HANSEN, meanwhile, told Travel Weekly on Aug. 13 that he has yet to meet with tribal leaders but is sensitive to their concerns. "The letter dealt with operating practices for next year. We are dealing with the cutback for this year. We are intending to meet with the tribal council." Hansen said it was too early to determine if cruise lines sailing in Alaska would increase the Hubbard Glacier visits in 2002. Last week, several cruise lines modified itineraries after U.S. District Court Judge James K. Singleton cut cruise ship sailings into Glacier Bay by 23% for the rest of the summer. Holland America Line and Princess Cruises, the largest operators in Alaska, will replace their Glacier Bay visits with seven sailings into Disenchantment Bay to view Hubbard Glacier.

GREEK ISLES specialist Royal Olympic Cruise Lines canceled the summer season of the 836-passenger Olympic Explorer. Originally slated for delivery from Germany's Blohm + Voss on April 27, the ship's debut has been delayed twice due to unspecified "technical modifications" Royal Olympic officials say remain unfinished. "We hope to have the vessel ready to commence operations for the next season," Yiannos Pantazis, Royal Olympic's CEO, said in a statement. Blohm + Voss officials, who weeks ago said the ship is ready for delivery, declined comment on the latest report, citing pending arbitration over the matter. A Royal Olympic SEC filing confirms the company is seeking an arbiter's ruling in the matter.
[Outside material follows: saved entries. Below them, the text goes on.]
(** C1, as the code has it: the NF2 loss of an example (c, d, e) is
    relu(dist(C,D) - (radius(C) + radius(D))) + relu(dist(E,C) - radius(C))
    + relu(dist(E,D) - radius(D)) + relu(min(radius(C), radius(D)) -
    radius(D)), minus the margin once, outside every relu, plus the
    regularization of the three centers; the fourth relu, which reads
    radius(D) where radius(E) would stand, is always zero. *)
Theorem nf2_loss_formula (m : ELModel) (c d e : nat) (vc vd ve : vec) :
  cls_embeddings m !! c = Some vc ->
  cls_embeddings m !! d = Some vd ->
  cls_embeddings m !! e = Some ve ->
  let rc := Rabs (last_coord vc) in
  let rd := Rabs (last_coord vd) in
  let dst := norm (vsub (center vd) (center vc)) in
  let dst2 := norm (vsub (center ve) (center vc)) in
  let dst3 := norm (vsub (center ve) (center vd)) in
  nf2_loss m [(c, d, e)]
  = Some [relu (dst - (rc + rd)) + relu (dst2 - rc) + relu (dst3 - rd)
          + relu (Rmin rc rd - rd) - margin m
          + reg m (center vc) + reg m (center vd) + reg m (center ve)]
  /\ relu (Rmin rc rd - rd) = 0
  /\ nf2_loss m [(c, d, e)]
     = Some [relu (dst - (rc + rd)) + relu (dst2 - rc) + relu (dst3 - rd)
             - margin m
             + reg m (center vc) + reg m (center vd) + reg m (center ve)].
Proof.
  intros Hc Hd He rc rd dst dst2 dst3.
  assert (Hrow := nf2_row_rows m c d e vc vd ve Hc Hd He).
  fold rc rd dst dst2 dst3 in Hrow.
  assert (Hz := nf2_rdst_zero rc rd).
  split; [| split; [exact Hz |]].
  - unfold nf2_loss. now apply mapM_single.
  - unfold nf2_loss. apply mapM_single. rewrite Hrow. f_equal.
    rewrite Hz. lra.
Qed.

(** ** The validation pass completes on well-formed input *)

Lemma foldl_dict_spec (l : list (nat * nat)) (acc : gmap nat nat) (n : nat) :
  (forall k c, (k, c) ∈ l -> (k < n)%nat) ->
  (forall c k, acc !! c = Some k -> (k < n)%nat) ->
  let dict := foldl (fun dict kv => <[kv.2 := kv.1]> dict) acc l in
  (forall c k, dict !! c = Some k -> (k < n)%nat)
  /\ (forall c, is_Some (acc !! c) \/ (exists k, (k, c) ∈ l) ->
                is_Some (dict !! c)).
Proof.
  revert acc. induction l as [| [k0 c0] l IH]; intros acc Hl Hacc; simpl.
  - split; [exact Hacc |]. intros c [Hc | [k Hk]]; [exact Hc |].
    now apply elem_of_nil in Hk.
  - destruct (IH (<[c0 := k0]> acc)) as [IH1 IH2].
    + intros k c Hkc. apply (Hl k c). now apply list_elem_of_further.
    + intros c k Hck. apply lookup_insert_Some in Hck.
      destruct Hck as [[<- <-] | [_ Hck]]; [| now apply (Hacc c)].
      apply (Hl k0 c0). apply list_elem_of_here.
    + split; [exact IH1 |]. intros c Hc. apply IH2.
      destruct (decide (c0 = c)) as [<- | Hne].
      * left. rewrite lookup_insert_eq. now eexists.
      * destruct Hc as [Hc | [k Hk]].
        -- left. now rewrite lookup_insert_ne.
        -- right. exists k. apply elem_of_cons in Hk.
           destruct Hk as [Heq | Hk]; [congruence | exact Hk].
Qed.

(** Every class of [prot_index] has a position in [prot_dict], and every
    position stored there is inside [prot_index]. *)
Lemma prot_dict_lookup (index : list nat) (c : nat) :
  c ∈ index ->
  exists k, make_prot_dict index !! c = Some k /\ (k < length index)%nat.
Proof.
  intros Hc. unfold make_prot_dict, enumerate.
  destruct (foldl_dict_spec (zip (seq 0 (length index)) index) ∅
              (length index)) as [Hbound Hdom].
  - intros k c' Hk. apply elem_of_zip_l in Hk. apply elem_of_seq in Hk. lia.
  - intros c' k Hk. now rewrite lookup_empty in Hk.
  - destruct (Hdom c) as [k Hk].
    + right. apply list_elem_of_lookup_1 in Hc. destruct Hc as [i Hi].
      exists i. apply (list_elem_of_lookup_2 _ i).
      rewrite lookup_zip_with.
      rewrite lookup_seq_lt by (now apply lookup_lt_Some in Hi).
      rewrite Hi. reflexivity.
    + exists k. split; [exact Hk | now apply (Hbound c)].
Qed.

Lemma rankdata_average_is_Some (a : list R) (i : nat) :
  (i < length a)%nat -> is_Some (rankdata_average a i).
Proof.
  intros Hi. unfold rankdata_average.
  destruct (lookup_lt_is_Some_2 a i Hi) as [x Hx]. rewrite Hx. now eexists.
Qed.

Lemma score_triple_is_Some (mg : R) (rel : matrix) (index : list nat)
    (prot_rs : list R) (prot_embeds : matrix) (t : nat * nat * nat) :
  length prot_rs = length index ->
  length prot_embeds = length index ->
  triple_ok index rel t ->
  exists s, score_triple mg rel (make_prot_dict index) prot_rs prot_embeds t
            = Some s
            /\ length (s_prot_embeds s) = length index.
Proof.
  intros Hrs Hpe. destruct t as [[c r] d]. intros (Hc & Hd & Hr). simpl in *.
  destruct (prot_dict_lookup index c Hc) as (c' & Ec & Hc').
  destruct (prot_dict_lookup index d Hd) as (d' & Ed & Hd').
  destruct (lookup_lt_is_Some_2 prot_embeds c') as [ec Eec]; [lia |].
  destruct (lookup_lt_is_Some_2 prot_rs c') as [rc Erc]; [lia |].
  destruct (lookup_lt_is_Some_2 rel r Hr) as [er Eer].
  unfold score_triple. rewrite Ec, Ed. simpl.
  unfold matrix, vec in *. rewrite Eec, Erc. simpl. rewrite Eer. simpl.
  match goal with
  | |- context [rankdata_average ?a d'] =>
      destruct (rankdata_average_is_Some a d') as [rank Hrank]
  end.
  - rewrite length_fmap, length_zip_with, length_fmap, length_insert. lia.
  - rewrite Hrank. simpl. eexists. split; [reflexivity |]. simpl.
    now rewrite length_insert.
Qed.

Lemma score_all_is_Some (mg : R) (rel : matrix) (index : list nat)
    (prot_rs : list R) (data : list (nat * nat * nat)) :
  length prot_rs = length index ->
  Forall (triple_ok index rel) data ->
  forall prot_embeds : matrix,
    length prot_embeds = length index ->
    is_Some (score_all mg rel (make_prot_dict index) prot_rs prot_embeds data).
Proof.
  intros Hrs Hdata. induction Hdata as [| t data Ht _ IH]; intros pe Hpe.
  - now eexists.
  - destruct (score_triple_is_Some mg rel index prot_rs pe t Hrs Hpe Ht)
      as (s & Hs & Hlen).
    cbn [score_all]. rewrite Hs. simpl.
    destruct (IH (s_prot_embeds s) Hlen) as [rest Hrest]. rewrite Hrest.
    now eexists.
Qed.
NASDAQ-TRADED American Classic Voyages rescheduled its second-quarter 2001 earnings conference call to Aug. 14 due to "ongoing discussions with Northrop Gruman/Ingalls Shipbuilding regarding issues affecting the construction" of AMCV's two 1,900-passenger, U.S.-flag cruise ships. The call was originally slated for Aug. 9. The $1.1 billion building program, known as "Project America" described as "in trouble" by U.S. Sen. John McCain (R-Ariz.), is reportedly behind schedule and over budget.